American YouTuber and former food blogger (born 1980)

Russ Crandall (born February 24, 1980) is an American YouTuber and former food blogger. He became known for the gluten-free and paleo diet blog The Domestic Man, which he ran from 2010 to 2023, and later for the handheld console YouTube channel Retro Game Corps, created in 2020.

Crandall joined the United States Navy in 2000 as a Russian and Indonesian translator. In 2005, he suffered a stroke and was later diagnosed with Takayasu's arteritis, which led him to adopt a paleo diet and create The Domestic Man in 2010. Crandall published cookbooks such as The Ancestral Table (2014) and Paleo Takeout (2015), the latter becoming a New York Times best seller. In 2020, he launched Retro Game Corps, a YouTube channel focused on handheld consoles. In 2023, he retired from the Navy and closed The Domestic Man to pursue a full-time YouTube career.

== Biography ==
Russ Crandall was born on February 24, 1980, in Seattle, Washington, United States. His first job was at a Burger King at the age of 16, and he worked at different restaurants for four years.

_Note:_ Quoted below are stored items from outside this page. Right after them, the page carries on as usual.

(** The inverse transform undoes the transform. *)
Lemma idct1_dct1 (N : nat) (x : nat -> R) (n : nat) :
  (n < N)%nat -> idct1 N (dct1 N x) n = x n.
Proof.
  intros Hn. assert (HN : (0 < N)%nat) by lia.
  rewrite idct1_basis by exact HN.
  rewrite (sum_upto_ext N _
             (fun k => sum_upto N (fun m => x m * (basis N k m * basis N k n)))).
  2:{ intros k _. rewrite dct1_basis by exact HN.
      rewrite Rmult_comm, <- sum_upto_scal. apply sum_upto_ext.
      intros m _. ring. }
  rewrite sum_upto_swap.
  rewrite (sum_upto_ext N _ (fun m => x m * (if (m =? n)%nat then 1 else 0))).
  - apply sum_upto_delta, Hn.
  - intros m Hm. rewrite sum_upto_scal, basis_gram by assumption. reflexivity.
Qed.

(** Transforms along two different axes commute. *)
Lemma idct1_dct1_commute (R_ C_ : nat) (A : nat -> nat -> R) (l n : nat) :
  (0 < R_)%nat -> (0 < C_)%nat ->
  idct1 R_ (fun k => dct1 C_ (fun c => A c k) l) n
  = dct1 C_ (fun c => idct1 R_ (A c) n) l.
Proof.
  intros HR HC.
  rewrite idct1_basis, dct1_basis by assumption.
  rewrite (sum_upto_ext R_ _
             (fun k => sum_upto C_ (fun c => A c k * basis C_ l c * basis R_ k n))).
  2:{ intros k _. rewrite dct1_basis by exact HC.
      rewrite Rmult_comm, <- sum_upto_scal. apply sum_upto_ext.
      intros c _. ring. }
  rewrite sum_upto_swap. apply sum_upto_ext. intros c _.
  rewrite idct1_basis by exact HR.
  rewrite Rmult_comm, <- sum_upto_scal. apply sum_upto_ext. intros k _. ring.
Qed.

(** *** The two-dimensional transforms *)

(** [a.T]. *)
Definition np_T (a : ndarray) : ndarray :=
  mk_array (cols a) (rows a) (fun i j => at_ a j i).

(** The orthonormal transforms along the last axis, row by row, and
    their two-dimensional compositions, as functions of the entries. *)
Definition dct_rows (a : ndarray) : ndarray :=
  mk_array (rows a) (cols a) (fun r k => dct1 (cols a) (at_ a r) k).

Definition idct_rows (a : ndarray) : ndarray :=
  mk_array (rows a) (cols a) (fun r n => idct1 (cols a) (at_ a r) n).

Definition dct2 (block : ndarray) : ndarray :=
  dct_rows (np_T (dct_rows (np_T block))).

Definition idct2 (coeffs : ndarray) : ndarray :=
  idct_rows (np_T (idct_rows (np_T coeffs))).

(** [dct(a, norm='ortho')] and [idct(a, norm='ortho')] of scipy.fftpack
    on a 2-D array: along the last axis; an axis of length zero raises
    [ValueError] (invalid number of data points). *)
Definition dct_last (a : ndarray) : result ndarray :=
  if (cols a =? 0)%nat then Raise ValueError else Ok (dct_rows a).

Definition idct_last (a : ndarray) : result ndarray :=
  if (cols a =? 0)%nat then Raise ValueError else Ok (idct_rows a).

(** [DCT2D]: [dct(dct(block.T, norm='ortho').T, norm='ortho')]. *)
Definition DCT2D (block : ndarray) : result ndarray :=
  t ← dct_last (np_T block);
  dct_last (np_T t).

(** [IDCT2D]: [idct(idct(coeffs.T, norm='ortho').T, norm='ortho')]. *)
Definition IDCT2D (coeffs : ndarray) : result ndarray :=
  t ← idct_last (np_T coeffs);
  idct_last (np_T t).

(** On a block with no empty side the code's transforms are the
    functions above. *)
Lemma DCT2D_ok (block : ndarray) :
  (0 < rows block)%nat -> (0 < cols block)%nat ->
  DCT2D block = Ok (dct2 block).
Proof.
  intros Hr Hc. unfold DCT2D, dct_last. cbn [cols rows np_T].
  destruct (Nat.eqb_spec (rows block) 0) as [E|_]; [lia|].
  cbn [mbind result_bind cols rows np_T dct_rows].
  destruct (Nat.eqb_spec (cols block) 0) as [E|_]; [lia|]. reflexivity.
Qed.

Lemma IDCT2D_ok (coeffs : ndarray) :
  (0 < rows coeffs)%nat -> (0 < cols coeffs)%nat ->
  IDCT2D coeffs = Ok (idct2 coeffs).
Proof.
  intros Hr Hc. unfold IDCT2D, idct_last. cbn [cols rows np_T].
  destruct (Nat.eqb_spec (rows coeffs) 0) as [E|_]; [lia|].
  cbn [mbind result_bind cols rows np_T idct_rows].
  destruct (Nat.eqb_spec (cols coeffs) 0) as [E|_]; [lia|]. reflexivity.
Qed.

Lemma DCT2D_empty (block : ndarray) :
  rows block = 0%nat \/ cols block = 0%nat ->
  DCT2D block = Raise ValueError /\ IDCT2D block = Raise ValueError.
Proof.
  intros H. unfold DCT2D, IDCT2D, dct_last, idct_last. cbn [cols rows np_T].
  destruct (Nat.eqb_spec (rows block) 0) as [E|NE]; [split; reflexivity|].
  cbn [mbind result_bind cols rows np_T dct_rows idct_rows].
  destruct (Nat.eqb_spec (cols block) 0) as [E|NE']; [split; reflexivity|].
  lia.
Qed.

(** Two arrays of one shape with the same entries inside it. *)
Definition same_entries (a b : ndarray) : Prop :=
  rows a = rows b /\ cols a = cols b /\
  forall i j, (i < rows a)%nat -> (j < cols a)%nat -> at_ a i j = at_ b i j.


(** The inverse 2-D transform undoes the 2-D transform, on a block of
    any (non-empty) shape. *)
Lemma idct2_dct2 (block : ndarray) :
  same_entries (idct2 (dct2 block)) block.
Proof.
  unfold same_entries, idct2, dct2. cbn.
  split; [reflexivity|]. split; [reflexivity|].
  intros n m Hn Hm.
  rewrite (idct1_ext (cols block) _
             (dct1 (cols block) (fun c => at_ block n c))).
  - apply idct1_dct1, Hm.
  - intros l Hl.
    rewrite (idct1_dct1_commute (rows block) (cols block)
               (fun c k => dct1 (rows block) (fun r => at_ block r c) k)) by lia.
    apply dct1_ext. intros c Hc.
    exact (idct1_dct1 (rows block) (fun r => at_ block r c) n Hn).
Qed.

(** *** The block transforms *)














(** X6. [IDCT2D] undoes [DCT2D] on every block with no empty side
    (and entries of magnitude at most 1e100, far from the overflow of a
    double): both calls succeed and [IDCT2D(DCT2D(block))] has the shape
    of the block and the same entries (in exact arithmetic).  On a block
    with an empty side both raise [ValueError], as scipy's transforms do
    on an axis of length zero. *)
Theorem IDCT2D_inverts_DCT2D (block : ndarray) :
  (rows block = 0%nat \/ cols block = 0%nat ->
   DCT2D block = Raise ValueError /\ IDCT2D block = Raise ValueError)
  /\ ((0 < rows block)%nat -> (0 < cols block)%nat ->
      (forall i j, (i < rows block)%nat -> (j < cols block)%nat ->
         Rabs (at_ block i j) <= 10 ^ 100) ->
      exists coeffs back,
        DCT2D block = Ok coeffs
        /\ rows coeffs = rows block /\ cols coeffs = cols block
        /\ IDCT2D coeffs = Ok back
        /\ rows back = rows block /\ cols back = cols block
        /\ forall i j, (i < rows block)%nat -> (j < cols block)%nat ->
             at_ back i j = at_ block i j).
Proof.
  split; [apply DCT2D_empty|].
  intros Hr Hc _. exists (dct2 block), (idct2 (dct2 block)).
  split; [apply DCT2D_ok; assumption|].
  split; [reflexivity|]. split; [reflexivity|].
  split; [apply IDCT2D_ok; assumption|].
  destruct (idct2_dct2 block) as (Hrr & Hcc & Hat).
  split; [exact Hrr|]. split; [exact Hcc|].
  intros i j Hi Hj. apply Hat; [rewrite Hrr | rewrite Hcc]; assumption.
Qed.

(** A 2x3 block. *)
Definition demo_block : ndarray :=
  mk_array 2 3 (fun i j => INR i * 10 - INR j).

Lemma IDCT2D_inverts_DCT2D_witness :
  exists coeffs back,
    DCT2D demo_block = Ok coeffs
    /\ rows coeffs = 2%nat /\ cols coeffs = 3%nat
    /\ IDCT2D coeffs = Ok back
    /\ rows back = 2%nat /\ cols back = 3%nat
    /\ forall i j, (i < 2)%nat -> (j < 3)%nat ->
         at_ back i j = at_ demo_block i j.
Proof.
  apply (proj2 (IDCT2D_inverts_DCT2D demo_block)).
  - cbn. lia.
  - cbn. lia.
  - intros i j Hi Hj. cbn [rows cols at_ demo_block] in *.
    pose proof (pos_INR i). pose proof (pos_INR j).
    pose proof (le_INR i 1 ltac:(lia)) as Hi1.
    pose proof (le_INR j 2 ltac:(lia)) as Hj2.
    simpl in Hi1, Hj2.
    assert (H100 : 100 <= 10 ^ 100).
    { change (10 ^ 100) with (10 * (10 * 10 ^ 98)).
      assert (1 <= 10 ^ 98) by (apply pow_R1_Rle; lra). nra. }
    apply Rabs_le. lra.
Defined.






End Transform.

(** ** metrics.py *)

Module Metrics.

Import Np.
Open Scope R_scope.

(** [mse]: mean of the squared differences. *)
Definition mse (original compressed : ndarray) : result pyfloat :=
  d ← np_sub original compressed;
  Ok (np_mean (np_square d)).

(** [psnr]: [inf] when the mean squared error compares equal to zero,
    [10 * log10(max_val ** 2 / mse)] otherwise.  A NaN mean (empty
    arrays) is not equal to zero and propagates. *)
Definition psnr (original compressed : ndarray) (max_val : R) : result pyfloat :=
  d ← np_sub original compressed;
  match np_mean (np_square d) with
  | Fin mse =>
      if Req_dec_T mse 0 then Ok PInf
      else Ok (times10 (np_log10 (max_val ^ 2 / mse)))
  | _ => Ok NaN
  end.

(** [snr]: [inf] when the noise power compares equal to zero,
    [10 * log10(signal_power / noise_power)] otherwise. *)
Definition snr (signal noisy : ndarray) : result pyfloat :=
  let signal_power := np_mean (np_square signal) in
  noise ← np_sub noisy signal;
  match np_mean (np_square noise) with
  | Fin noise_power =>
      if Req_dec_T noise_power 0 then Ok PInf
      else match signal_power with
           | Fin sp => Ok (times10 (np_log10 (sp / noise_power)))
           | _ => Ok NaN
           end
  | _ => Ok NaN
  end.



(** The mean of squares of a non-empty array is a real, and it is zero
    exactly when the array is. *)
Lemma mean_square_zero (a : ndarray) :
  (0 < size a)%nat ->
  exists m, np_mean (np_square a) = Fin m /\ (m = 0 <-> is_zero a).
Proof.
  intros Hsz. unfold np_mean.
  replace (size (np_square a)) with (size a) by reflexivity.
  destruct (Nat.eqb_spec (size a) 0) as [E|_]; [lia|].
  eexists. split; [reflexivity|].
  assert (Hn : 0 < INR (size a)) by (apply lt_0_INR; lia).
  rewrite <- np_sum_square_zero. split.
  - intros H. apply (Rmult_eq_compat_r (INR (size a))) in H.
    unfold Rdiv in H. rewrite Rmult_assoc, Rinv_l in H by lra. lra.
  - intros ->. unfold Rdiv. lra.
Qed.

(** [np.ones((h, w))]. *)
Definition np_ones (h w : nat) : ndarray := mk_array h w (fun _ _ => 1).

(** An 8-bit image: every sample is an integer between 0 and 255.

    The metrics are written here over the reals.  On 8-bit images the
    binary64 computation of the code cannot overflow, and a difference of
    two samples is an integer, so that a square, a sum of squares or a
    mean is zero in binary64 exactly when it is zero over the reals: the
    tests against zero and the infinities of the code agree with the
    model, which then differs from the code by rounding only.  For
    arbitrary doubles they do not (squares underflow to zero, powers
    overflow to infinity), hence this hypothesis in the statements
    below. *)
Definition eight_bit (a : ndarray) : Prop :=
  forall i j, (i < rows a)%nat -> (j < cols a)%nat ->
    exists k : Z, (0 <= k <= 255)%Z /\ at_ a i j = IZR k.


Lemma pow10_ge_1 (n : nat) : 1 <= 10 ^ n.
Proof. apply pow_R1_Rle. lra. Qed.




(** *** The other metrics of the module *)

(** [np.abs]. *)
Definition np_abs : ndarray -> ndarray := np_map Rabs.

=== United States Navy ===
In 2000, Crandall joined the United States Navy as a cryptologic technician (interpretive), working as a Navy translator fluent in Russian and Indonesian. In 2015, he was promoted to Master Chief Petty Officer in that role. He retired in 2023.

=== The Domestic Man ===
In 2005, Crandall suffered a stroke and needed to go through physical therapy to relearn how to walk or write. The next year, he was diagnosed with Takayasu's arteritis, an autoimmune disease characterized by the inflammation and narrowing of the arteries. He underwent open heart surgery in an attempt to alleviate his symptoms, which was unsuccessful. In 2010, Crandall came across the book The Paleo Solution by Robb Wolf, which claims the paleo diet could help with autoimmune disease. Crandall began adhering to the diet; according to him, his symptoms improved within weeks. That same year, he created the blog The Domestic Man, focusing on the paleo and gluten-free diets and posting weekly recipes.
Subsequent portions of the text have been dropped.